Und meine sieht wirklich mies aus. Keiner fragt mehr nach Facebook. Ist was für alte Menschen. Und Papierzettel sind ja ganz nett, aber über die kann man keine Direct Message schreiben und auch niemanden taggen, was das networking erst recht pusht (ja, ich benutze absichtlich diese Ausdrücke 😉 ). Dein Instagram ist in dieser Branche dein Ausweiß. Und wenn du kein k hinter deinen Followern stehen hast, tja, dann siehts halt schlecht aus, gell Schätzchen?! Und ich bin mit meinen 500 Followern ja ungefähr nicht würdig. Ich bin nur froh, dass die Mädels das anders gesehen haben, höflich meine Fotos komplimentiert und geliket haben und nicht ganz so weit von meinen Followern entfernt sind. Nur so ca. das doppelte haha. Mein Farbschema ist nonexistent, meine Bilder nicht immer 1A. Oh ich muss noch so viel lernen → Gehe zurück zu Punkt 1.

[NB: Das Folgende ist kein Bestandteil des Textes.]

Lemma request_law c operation d w act d' w' cs failures :
  request c operation d w act = (d', w', cs, failures) →
  active d = Some act → requests c d cs d' ∧ is_Some (active d').
Proof.
  unfold request. destruct (ingress d) as [input|] eqn:Hi.
  - intros [= <- <- <- <-] ->. split; [|done]. constructor. by rewrite Hi.
  - destruct (operation w act) as [[w1 act1] run].
    destruct (receive_operation run) as [[reply failures']|]; intros [= <- <- <- <-] Ha.
    + split; [by apply requests_now|done].
    + split; [|done]. replace (set_active (Some act1) d) with (set_ingress None (set_active (Some act1) d))
        by (destruct d; simpl in *; by subst). by apply requests_now.
Qed.

Lemma fold_turn_law d w cs :
  is_Some (active d) →
  ∃ cs', calls (fold_turn d w cs) = cs ++ cs' ∧
    folds d cs' (after (fold_turn d w cs)) (flow (fold_turn d w cs)).
Proof.
  intros [act Ha]. unfold fold_turn. destruct (ingress d) as [[[event|]|request]|] eqn:Hi.
  - change (behavior (set_ingress None d)) with (behavior d).
    destruct (delegate_transition (behavior d) event) as [b folded].
    destruct folded as [a|error|payload]; cbn [decided].
    + unfold apply_turn. change (active (set_actions _ _)) with (active d). rewrite Ha.
      destruct (apply _ _ _ _) as [[[w1 act1] [acts i]] run].
      set (d1 := set_interpretation i _).
      destruct (receive_operation run) as [[reply failures]|].
      * eexists. split; [cbn [calls iterate]; by rewrite <-app_assoc|].
        apply (folds_decided d event b a acts act1 i); [done|fold d1|].
        -- cbn [after iterate]. destruct (_ && _); auto with verdict.
        -- right. split; [done|]. cbn [after iterate].
           destruct (is_some acts || negb (is_some i)) eqn:Hm; cbn [andb].
           ++ destruct (is_Retiring (phase (receive_execution_failures failures d1))) eqn:Hr; cbn [negb].
              ** left. by apply is_Retiring_phase.
              ** left. apply phase_reject.
           ++ right. by destruct acts, i.
      * eexists. split; [cbn [calls suspend]; by rewrite <-app_assoc|].
        apply (folds_decided d event b a acts act1 i); [done|apply verdict_refl|by left].
    + eexists. split; [done|]. cbn [after flow iterate].
      eapply folds_rejected; [done|auto with verdict].
    + eexists. split; [done|]. cbn [after flow iterate].
      eapply folds_rejected; [done|auto with verdict].
  - exists []. rewrite app_nil_r. split; [done|]. cbn [after flow iterate].
    apply folds_nothing; [by rewrite Hi|auto with verdict].
  - exists []. rewrite app_nil_r. split; [done|]. cbn [after flow iterate].
    apply folds_nothing; [by rewrite Hi|auto with verdict].
  - exists []. rewrite app_nil_r. split; [done|]. cbn [after flow iterate].
    apply folds_nothing; [by rewrite Hi|auto with verdict].
Qed.

Lemma next_row_offer d index row :
  next_row d = Some (index, row) →
  settlements d !! index = Some row ∧ is_retained row = false.
Proof. unfold next_row. intros (Hl & Hr & _)%list_find_Some. done. Qed.

Lemma vec_insert_removed (rows : list (SettlementTurn S)) index row old :
  rows !! index = Some old → vec_insert index row (delete index rows) = Some (<[index := row]> rows).
Proof.
  intros Hl. pose proof (lookup_lt_Some _ _ _ Hl). unfold vec_insert.
  destruct (Nat.leb_spec index (length (delete index rows))) as [_|Hlt].
  2: { rewrite length_delete in Hlt by (by eexists). lia. }
  f_equal. rewrite insert_take_drop by done. rewrite delete_take_drop.
  rewrite take_app_le, take_take, Nat.min_id by (rewrite length_take; lia).
  by rewrite drop_app_ge, length_take, Nat.min_l, Nat.sub_diag, drop_0 by (rewrite ?length_take; lia).
Qed.

Lemma verdict_cases d d' : verdict d d' → d' = d ∨ terminal d d'.
Proof.
  intros Hv. inversion Hv as [Heq|disp added Hf Heq]; [by left|]. right. subst d'. by split.
Qed.

Lemma running_verdict d d' :
  verdict d d' → is_Retiring (phase d) = false →
  if is_Retiring (phase d') then terminal d d' else d' = d.
Proof. intros [-> |[Hv Hp]]%verdict_cases Hr; [by rewrite Hr|]. by rewrite Hp. Qed.

Lemma set_ingress_same d : set_ingress (ingress d) d = d.
Proof. by destruct d. Qed.

Lemma asked_phase d c d1 cs d2 : asks d c d1 → requests c d1 cs d2 → phase d2 = phase d.
Proof. by intros [] []. Qed.

(** What follows an answered request, unless it ended the execution. *)
Lemma asked_law d w c d1 cs d2 :
  source_index d = None → asks d c d1 → requests c d1 cs d2 → is_Some (active d2) →
  of_iteration (progresses d) (fold_turn d2 w cs).
Proof.
  intros Hi Ha Hr Hact. destruct (fold_turn_law d2 w cs Hact) as (cs' & Hcs & Hf).
  unfold of_iteration. rewrite Hcs. by eapply progress_ask_fold.
Qed.

Lemma ordinary_turn_law d w act :
  active d = Some act → is_Retiring (phase d) = false → source_index d = None →
  next_row d = None → phase d ≠ SettlingInitialization →
  of_iteration (progresses d) (ordinary_turn d w act).
Proof.
  intros Hact Hrun Hi Hn Hp. unfold ordinary_turn.
  pose proof (asks_ordinary d Hn Hp) as Hask.
  destruct (request Call_Next next d w act) as [[[d1 w1] cs] failures] eqn:Hr.
  apply request_law in Hr as [Hr Hact1]; [|done].
  destruct failures as [failures|]; [|by eapply of_suspend, progress_ask_pending].
  pose proof (running_verdict d1 _ (verdict_execution_failures d1 d1 failures (verdict_refl d1))) as Hv.
  rewrite (asked_phase _ _ _ _ _ Hask Hr) in Hv. specialize (Hv Hrun).
  destruct (is_Retiring (phase (receive_execution_failures failures d1))) eqn:Hret.
  - eapply of_iterate, progress_ask_ended; [done|done|done|by left|by rewrite set_ingress_same].
  - rewrite Hv. by eapply asked_law.
Qed.

Lemma await_source_turn_law d w act index settlement :
  active d = Some act → is_Retiring (phase d) = false → source_index d = None →
  next_row d = Some (index, Turn_AwaitSource settlement) →
  of_iteration (progresses d)
    (await_source_turn index settlement (set_settlements (delete index (settlements d)) d) w act).
Proof.
  intros Hact Hrun Hi Hn. pose proof (asks_source d index settlement Hn) as Hask.
  destruct (next_row_offer _ _ _ Hn) as [Hl _].
  unfold await_source_turn, insert_row. cbn [settlements set_settlements].
  rewrite (vec_insert_removed _ _ _ _ Hl). cbn [mbind option_bind].
  change (set_settlements ?x (set_settlements _ d)) with (set_settlements x d).
  set (d0 := set_settlements _ d) in *.
  destruct (request Call_NextSource next_source d0 w act) as [[[d1 w1] cs] failures] eqn:Hr.
  apply request_law in Hr as [Hr Hact1]; [|done].
  destruct failures as [failures|]; [|by eapply of_suspend, progress_ask_pending].
  set (d2 := match ingress d1 with Some (Continue None) => _ | _ => _ end).
  assert (∃ ing, (ing = ingress d1 ∨ ing = None) ∧ verdict (set_ingress ing d1) d2 ∧
    (phase d2 ≠ Retiring → d2 = d1)) as (ing & Hing & Hv & Hsame).
  { unfold d2. destruct (ingress d1) as [[[event|]|request]|] eqn:Hin;
      [exists (ingress d1)|exists None|exists (ingress d1)|exists (ingress d1)];
      rewrite ?set_ingress_same; (split; [auto|]); (split; [auto with verdict|]); try done. }
  destruct (is_Retiring (phase (receive_execution_failures failures d2))) eqn:Hret.
  - eapply of_iterate, progress_ask_ended; [done|done|done|done|].
    split; [by apply verdict_execution_failures|by apply is_Retiring_phase].
  - assert (phase d2 ≠ Retiring) as Hne.
    { intros H. apply (phase_execution_failures failures) in H. by rewrite H in Hret. }
    rewrite (Hsame Hne) in *.
    pose proof (running_verdict d1 _ (verdict_execution_failures d1 d1 failures (verdict_refl d1))) as Hv1.
    rewrite (asked_phase _ _ _ _ _ Hask Hr), Hret in Hv1. rewrite (Hv1 Hrun).
    destruct (is_some (ingress d1)) eqn:Hs; [by eapply asked_law|].
    eapply of_iterate, progress_ask_ended; [done|done|done|by left|].
    rewrite set_ingress_same. auto with verdict.
Qed.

4. Die Blogger Branche ist auch falsch

Blogger verkaufen Dinge oder Lifestyles. Das wissen wir alle. Der Unterschied bisher war immer der Glaube, dass sie es wesentlich ehrlicher tun, als es die normale Werbeindustrie tut. Sie sind näher am Konsumenten, sie sind offener. Das stimmt auch sicherlich. Und nichtsdestotrotz ist alles vieles fake. Die Bilder werden retouchiert, die Blogger lachen in die Kamera und wecken bei den Lesern Bedürfnisse, die sie vorher nicht hatten. Oh warte, mach ich das etwa auch? KLAR! Von irgendwas muss man ja leben. Aber während ich viele ethische Grundsätze habe und noch nie etwas über ein Produkt oder Marke erzählt habe, was ich nicht vertreten konnte, so kamen mir gestern bei den ganzen Plastikpuppen doch Zweifel, ob diese Grundsätze nicht eher die Minderheit vertritt. Ziehe ich gerade meine eigene Berufssparte in den Dreck? Ja. Dummes Kind → Gehe zurück zu Schritt 2.

5. Du willst dabei sein!

Ich habe abgelästert, ich habe sie schlecht gemacht und ich will unbedingt dabei sein. Oh man, was für ein Opfer! Aber ja, es fesselt. Und wenn du auf so ein Event gehst, du wirst immer eine Mischung aus tiefster Bewunderung und leichtem Ekel empfinden. Diese Welt ist so konträr. Und spannend. Und du willst dazu gehören. Glaub mir.